▶ [PROBLEM STATEMENT]:
Return every record below exactly.

** EXTRACTED MATERIAL follows **

(** Until the socket opens, every retry is charged to the counter. *)
Lemma reconnections_counted maxRetries base es c :
  Forall (fun e => e <> sock_open) es -> retryCount c <= maxRetries ->
  reconnections maxRetries base es c + retryCount c <= maxRetries + pending_retry c.
Proof.
  intros He. revert c. induction He as [|e es He _ IH]; intros c Hc; [simpl; lia|]. simpl.
  set (c' := client_step maxRetries base c e).
  cut ((match e, retryTimer c with timer_fires, Some _ => if intentionalClose c then 0 else 1 | _, _ => 0 end) +
    retryCount c + pending_retry c' <= retryCount c' + pending_retry c /\ retryCount c' <= maxRetries).
  { intros [H1 H2]. specialize (IH c' H2). lia. }
  subst c'. unfold pending_retry. destruct e as [|raw| |code reason| |content|]; cbn [client_step].
  - done.
  - destruct (ws c); try lia. unfold onmessage. destruct (_ ≫= _); simpl; lia.
  - destruct (ws c); simpl; lia.
  - destruct (ws c); try lia; unfold onclose, scheduleReconnect; simpl;
      destruct (intentionalClose c) eqn:Ei; simpl; try lia; destruct (code =? 1000)%Z; simpl; rewrite ?Ei, ?orb_false_r;
      destruct (Nat.leb_spec maxRetries (retryCount c)); simpl; destruct (retryTimer c); lia.
  - destruct (retryTimer c) eqn:Et; [|rewrite Et; lia]. unfold connect. simpl. destruct (intentionalClose c); simpl; lia.
  - unfold sendMessage. destruct (ws c); simpl; lia.
  - simpl. destruct (retryTimer c); lia.
Qed.


(** ** Witnesses *)

Definition demo_chat : ChatState := chatReducer initialChatState (SEND_USER "user_1" "hi").
Definition demo_stream : list ChatEvent :=
  [message_started "msg_1" "run_1" "ses_1"; token "Hel" "msg_1" "run_1" "ses_1";
   tool_call_started "tc_1" "run_1" "ses_1" "add";
   tool_call_completed "tc_1" "run_1" "ses_1" "add" tc_completed;
   token "lo" "msg_1" "run_1" "ses_1"; message_completed "msg_1" "run_1" "ses_1"]%string.

Lemma complete_run_is_displayed_witness :
  map view (messages (receive_all demo_stream demo_chat))
  = [("user_1", chat_user, "hi", complete); ("msg_1", chat_assistant, "Hello", complete)]%string.
Proof.
  apply (complete_run_is_displayed "msg_1" demo_stream demo_chat);
    [repeat constructor; discriminate|repeat constructor|reflexivity].
Defined.

Definition demo_seen : list ChatEvent :=
  message_started "msg_1" "run_1" "ses_1" :: told "msg_1" "run_1" "ses_1" ["Hel"]%string.
Definition demo_replayed : list ChatEvent :=
  message_started "msg_1" "run_1" "ses_1" :: told "msg_1" "run_1" "ses_1" ["Hel"; "lo"]%string
    ++ [message_completed "msg_1" "run_1" "ses_1"].

Lemma reconnection_duplicates_message_witness :
  map view (messages (receive_all (demo_seen ++ demo_replayed) demo_chat))
  = [("user_1", chat_user, "hi", complete); ("msg_1", chat_assistant, "HelHello", complete);
     ("msg_1", chat_assistant, "Hello", complete)]%string.
Proof.
  apply (reconnection_duplicates_message "msg_1" "run_1" "ses_1" ["Hel"; "lo"]%string 1 demo_chat).
  repeat constructor; discriminate.
Defined.

(** The demonstration's run speaks, and the page stays empty. *)
Definition demo_said : list ChatEvent :=
  l_events (final (demo_outside false) accept_all demo_registry (fun _ => None) (demo_ctx None) "" demo_options
    (Some "msg_user"%string) 0 demo_prepared_db).2.

Lemma text_of_the_loop_is_not_displayed_witness :
  texts demo_said <> ""%string /\
  map view (messages (receive_all demo_said demo_chat))
  = [("user_1", chat_user, "hi", complete); ("msg_user", chat_assistant, "", streaming)]%string.
Proof.
  split; [vm_compute; discriminate|].
  refine (eq_trans (proj2 (text_of_the_loop_is_not_displayed (demo_outside false) accept_all demo_registry (fun _ => None)
    (demo_ctx None) "" demo_options (Some "msg_user"%string) 0 demo_prepared_db demo_chat _ _ _)) _).
  - vm_compute. reflexivity.
  - vm_compute. discriminate.
  - split; repeat constructor; discriminate.
  - vm_compute. reflexivity.
Defined.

** End of EXTRACTED MATERIAL **

▶ [RESULT OF THE TASK]:
(** Until the socket opens, every retry is charged to the counter. *)
Lemma reconnections_counted maxRetries base es c :
  Forall (fun e => e <> sock_open) es -> retryCount c <= maxRetries ->
  reconnections maxRetries base es c + retryCount c <= maxRetries + pending_retry c.
Proof.
  intros He. revert c. induction He as [|e es He _ IH]; intros c Hc; [simpl; lia|]. simpl.
  set (c' := client_step maxRetries base c e).
  cut ((match e, retryTimer c with timer_fires, Some _ => if intentionalClose c then 0 else 1 | _, _ => 0 end) +
    retryCount c + pending_retry c' <= retryCount c' + pending_retry c /\ retryCount c' <= maxRetries).
  { intros [H1 H2]. specialize (IH c' H2). lia. }
  subst c'. unfold pending_retry. destruct e as [|raw| |code reason| |content|]; cbn [client_step].
  - done.
  - destruct (ws c); try lia. unfold onmessage. destruct (_ ≫= _); simpl; lia.
  - destruct (ws c); simpl; lia.
  - destruct (ws c); try lia; unfold onclose, scheduleReconnect; simpl;
      destruct (intentionalClose c) eqn:Ei; simpl; try lia; destruct (code =? 1000)%Z; simpl; rewrite ?Ei, ?orb_false_r;
      destruct (Nat.leb_spec maxRetries (retryCount c)); simpl; destruct (retryTimer c); lia.
  - destruct (retryTimer c) eqn:Et; [|rewrite Et; lia]. unfold connect. simpl. destruct (intentionalClose c); simpl; lia.
  - unfold sendMessage. destruct (ws c); simpl; lia.
  - simpl. destruct (retryTimer c); lia.
Qed.


(** ** Witnesses *)

Definition demo_chat : ChatState := chatReducer initialChatState (SEND_USER "user_1" "hi").
Definition demo_stream : list ChatEvent :=
  [message_started "msg_1" "run_1" "ses_1"; token "Hel" "msg_1" "run_1" "ses_1";
   tool_call_started "tc_1" "run_1" "ses_1" "add";
   tool_call_completed "tc_1" "run_1" "ses_1" "add" tc_completed;
   token "lo" "msg_1" "run_1" "ses_1"; message_completed "msg_1" "run_1" "ses_1"]%string.

Lemma complete_run_is_displayed_witness :
  map view (messages (receive_all demo_stream demo_chat))
  = [("user_1", chat_user, "hi", complete); ("msg_1", chat_assistant, "Hello", complete)]%string.
Proof.
  apply (complete_run_is_displayed "msg_1" demo_stream demo_chat);
    [repeat constructor; discriminate|repeat constructor|reflexivity].
Defined.

Definition demo_seen : list ChatEvent :=
  message_started "msg_1" "run_1" "ses_1" :: told "msg_1" "run_1" "ses_1" ["Hel"]%string.
Definition demo_replayed : list ChatEvent :=
  message_started "msg_1" "run_1" "ses_1" :: told "msg_1" "run_1" "ses_1" ["Hel"; "lo"]%string
    ++ [message_completed "msg_1" "run_1" "ses_1"].

Lemma reconnection_duplicates_message_witness :
  map view (messages (receive_all (demo_seen ++ demo_replayed) demo_chat))
  = [("user_1", chat_user, "hi", complete); ("msg_1", chat_assistant, "HelHello", complete);
     ("msg_1", chat_assistant, "Hello", complete)]%string.
Proof.
  apply (reconnection_duplicates_message "msg_1" "run_1" "ses_1" ["Hel"; "lo"]%string 1 demo_chat).
  repeat constructor; discriminate.
Defined.

(** The demonstration's run speaks, and the page stays empty. *)
Definition demo_said : list ChatEvent :=
  l_events (final (demo_outside false) accept_all demo_registry (fun _ => None) (demo_ctx None) "" demo_options
    (Some "msg_user"%string) 0 demo_prepared_db).2.

Lemma text_of_the_loop_is_not_displayed_witness :
  texts demo_said <> ""%string /\
  map view (messages (receive_all demo_said demo_chat))
  = [("user_1", chat_user, "hi", complete); ("msg_user", chat_assistant, "", streaming)]%string.
Proof.
  split; [vm_compute; discriminate|].
  refine (eq_trans (proj2 (text_of_the_loop_is_not_displayed (demo_outside false) accept_all demo_registry (fun _ => None)
    (demo_ctx None) "" demo_options (Some "msg_user"%string) 0 demo_prepared_db demo_chat _ _ _)) _).
  - vm_compute. reflexivity.
  - vm_compute. discriminate.
  - split; repeat constructor; discriminate.
  - vm_compute. reflexivity.
Defined.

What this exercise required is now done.